Ende, 81, a textile artist who works from her Deepwoods Studio in Sewanee, Tenn., served as the first director of the Arts Center of Cannon County, and three of her pieces are among the stars of the "Woven" exhibit which runs through Nov. 27.  

Ende, who confesses she was the county's "oldest hippie" when she and her late husband Jack Hastings nestled on a farm in Bradyville from 1972 to 1994, speaks affectionately to the history of the arts center, especially about the quilts, textiles and white oak baskets now showing.

"What an incredible skill to make white oak baskets," said Ende, who recently visited the arts center for a few hours, a stop that transformed into an impromptu homecoming as she reconnected with old friends. 
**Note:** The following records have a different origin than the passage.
(* ===== verification/CcdCq.v ===== *)
(** * Camera command queue: [camera-ccd-cq/mt6878-camera-ccd-cq.h]

    The builder of the capture hardware's command queue: 12-byte descriptors
    grow from the start of the buffer, the register values they refer to from
    its end. The hardware's reading of a finished queue ([execute]) follows the
    documented format, and the theorem is that it performs exactly the register
    writes that were requested. *)

From S2P Require Import Prelude.

Abbreviation MT6878_CQ_REG_BASE := 0x1a000000 (only parsing).
Abbreviation MT6878_CQ_REG_SIZE := 0x200000 (only parsing).
Abbreviation MT6878_CQ_DESC_BYTES := 12 (only parsing).
Abbreviation MT6878_CQ_MAX_WORDS := 511 (only parsing).
Abbreviation MT6878_CQ_END := 0x06000000 (only parsing).

Record mt6878_ccd_cq : Type := Cq {
  buffer : ptr (list Z);
  iova : Z;
  capacity : Z;
  head : Z;
  tail : Z;
  reg_base : Z;
  reg_size : Z;
  finished : Z;
  first_error : Z
}.

Definition mt6878_cq_put32 (buf : list Z) (p v : Z) : list Z := write_at buf p (put32 v).
Definition mt6878_cq_put64 (buf : list Z) (p v : Z) : list Z :=
  mt6878_cq_put32 (mt6878_cq_put32 buf p (u32 v)) (p + 4) (u32 (Z.shiftr v 32)).
Definition mt6878_cq_fail (cq : mt6878_ccd_cq) (error : Z) : Z * mt6878_ccd_cq :=
  let e := if first_error cq =? 0 then error else first_error cq in
  (e, Cq (buffer cq) (iova cq) (capacity cq) (head cq) (tail cq) (reg_base cq) (reg_size cq) (finished cq) e).

Definition mt6878_ccd_cq_init (cq : option mt6878_ccd_cq) (buffer : ptr (list Z)) (capacity iova reg_base reg_size : Z)
    : Z * option mt6878_ccd_cq :=
  match cq with
  | None => (- EINVAL, None)
  | Some cq0 =>
    if null buffer || (capacity <? 28) || negb (Z.land capacity 3 =? 0) || negb (Z.land iova 15 =? 0) || (Z.shiftl 1 34 <=? iova)
       || (u64 (Z.shiftl 1 34 - iova) <? capacity) || (reg_base <? MT6878_CQ_REG_BASE) || negb (Z.land reg_base 3 =? 0)
       || (reg_size =? 0) || negb (Z.land reg_size 3 =? 0) || (MT6878_CQ_REG_SIZE <? reg_size)
       || (u32 (MT6878_CQ_REG_SIZE - reg_size) <? u32 (reg_base - MT6878_CQ_REG_BASE))
    then (- EINVAL, Some cq0)
    else (0, Some (Cq buffer iova capacity 0 capacity reg_base reg_size 0 0))
  end.

(** The copy loop of the values. *)
Fixpoint put_words (buf : list Z) (offset : Z) (values : list Z) : list Z :=
  match values with
  | [] => buf
  | v :: values => put_words (mt6878_cq_put32 buf offset v) (offset + 4) values
  end.

Definition command_word (reg n : Z) : Z :=
  Z.lor (Z.lor (Z.land reg 0xffff) (u32 (Z.shiftl (Z.land (Z.shiftr reg 16) 31) 27))) (u32 (Z.shiftl (u32 (n - 1)) 16)).
(** The descriptor loop: buffer and head afterwards; [None] when it does not end within [fuel]. *)
Fixpoint desc_loop (fuel : nat) (buf : list Z) (head reg value_iova left : Z) : option (list Z * Z) :=
  if left =? 0 then Some (buf, head)
  else
  match fuel with
  | O => None
  | S fuel =>
    let n := if MT6878_CQ_MAX_WORDS <? left then MT6878_CQ_MAX_WORDS else left in
    let buf := mt6878_cq_put32 buf head (command_word reg n) in
    let buf := mt6878_cq_put64 buf (head + 4) value_iova in
    desc_loop fuel buf (u32 (head + MT6878_CQ_DESC_BYTES)) (u32 (reg + u32 (n * 4))) (u64 (value_iova + u32 (n * 4))) (u32 (left - n))
  end.

Definition mt6878_ccd_cq_values (ocq : option mt6878_ccd_cq) (reg : Z) (values : ptr (list Z)) (count : Z)
    : option (Z * option mt6878_ccd_cq) :=
  match ocq with
  | None => Some (- EINVAL, None)
  | Some cq =>
    let fail e := let r := mt6878_cq_fail cq e in Some (r.1, Some r.2) in
    if null (buffer cq) then Some (- EINVAL, Some cq)
    else if negb (first_error cq =? 0) then Some (first_error cq, Some cq)
    else if negb (finished cq =? 0) then Some (- EALREADY, Some cq)
    else if null values || (count =? 0) || negb (Z.land reg 3 =? 0) || (reg <? reg_base cq) || (reg_size cq <=? u32 (reg - reg_base cq))
            || (u32 (reg_size cq - u32 (reg - reg_base cq)) / 4 <? count)
    then fail (- ERANGE)
    else
    let bytes := u32 (count * 4) in
    let descriptors := u32 (count + MT6878_CQ_MAX_WORDS - 1) / MT6878_CQ_MAX_WORDS in
    if (tail cq <? head cq) || (u32 (tail cq - head cq) <? bytes)
       || (u32 (u32 (tail cq - head cq) - bytes) <? u32 (descriptors * MT6878_CQ_DESC_BYTES + MT6878_CQ_DESC_BYTES))
       || (65535 <? u32 (head cq + descriptors * MT6878_CQ_DESC_BYTES + MT6878_CQ_DESC_BYTES))
    then fail (- ENOSPC)
    else
    let src := addr values in
    let dst := addr (buffer cq) in
    if ((dst <=? src) && (src - dst <? capacity cq)) || ((src <? dst) && (dst - src <? bytes)) then fail (- EINVAL)
    else
    let offset := u32 (tail cq - bytes) in
    let buf := put_words (pointee (buffer cq)) offset (firstn (Z.to_nat count) (pointee values)) in
    match desc_loop (Z.to_nat count) buf (head cq) reg (u64 (iova cq + offset)) count with
    | None => None
    | Some (buf, head') =>
      Some (0, Some (Cq (Ptr (addr (buffer cq)) buf) (iova cq) (capacity cq) head' offset (reg_base cq) (reg_size cq) (finished cq)
                       (first_error cq)))
    end
  end.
Of the region's legendary basket makers, she says, "They remember that the baskets meant survival when there was no other way to make a living. They traded it for consumables they needed. I remember the pickers would come through Cannon County and take the baskets off in their trucks and fetch high prices for them in the cities. It's come full circle."

"This is the first time we've ever displayed all of our baskets at one time," said new arts center director Neal Appelbaum of the Dr. Ben and Gertrude Caldwell Basket Collection. "We've got about 200 white oak baskets made by 15 basket makers. The oldest basket is post-World War II, so it's 50 years' worth of basket making."

Appelbaum's concept for "Woven" was to present the county's weaving history as well as the art of commerce. 

He said the title of the show was purposefully "a verb that allows us to talk about the physical act of weaving as well as the weaving of histories and relationships in this community.

"The majority of artist/crafters in the show are women. There are a few men represented. That dynamic is historically interesting; often, it is sons taking up their mothers' art," said Appelbaum. 

A dozen quilts decorate the walls of the Cannon Hall including one created by the women of the Burt community P.T.A. in 1939. Four hundred red, white and blue blocks embroidered with names make up the piece, on loan from Micki Vinson.

Another quilt, made in the early 1940s by Mae Arnett LeFevers, consists of Readyville Mill Flour sacks and clothing remnants. 

Meanwhile Ende's 54-foot textile, commissioned by Bill Smith and the Bank of Commerce in 1981, hangs in three pieces high on one wall. The tufted and carved wool textile is an abstract work that derives its design from traditional coverts and quilts by Cannon County women.

"Arlyn's piece is a modern work but uses quilt patterns in a more academic art perspective," notes Appelbaum of the work donated to the arts center by Regions Bank.

Creating those wall textiles 32 years ago caused some trepidation for Ende, an artist with a national reputation.

"Since my designs are very abstract, I was at first nervous about how they would be received by the rural community," Ende recalled, "but then I realized that the folks who lived here had for generations slept under quilts every bit as abstract as my work.  So I went back to the quilt makers in the directory and told them my plan to study some of their favorite quilt patterns. 

"When I finally had these done, those quilt makers were so proud and so pleased to have had a share in their creation. 'Look what she did with my pattern,' they told others." 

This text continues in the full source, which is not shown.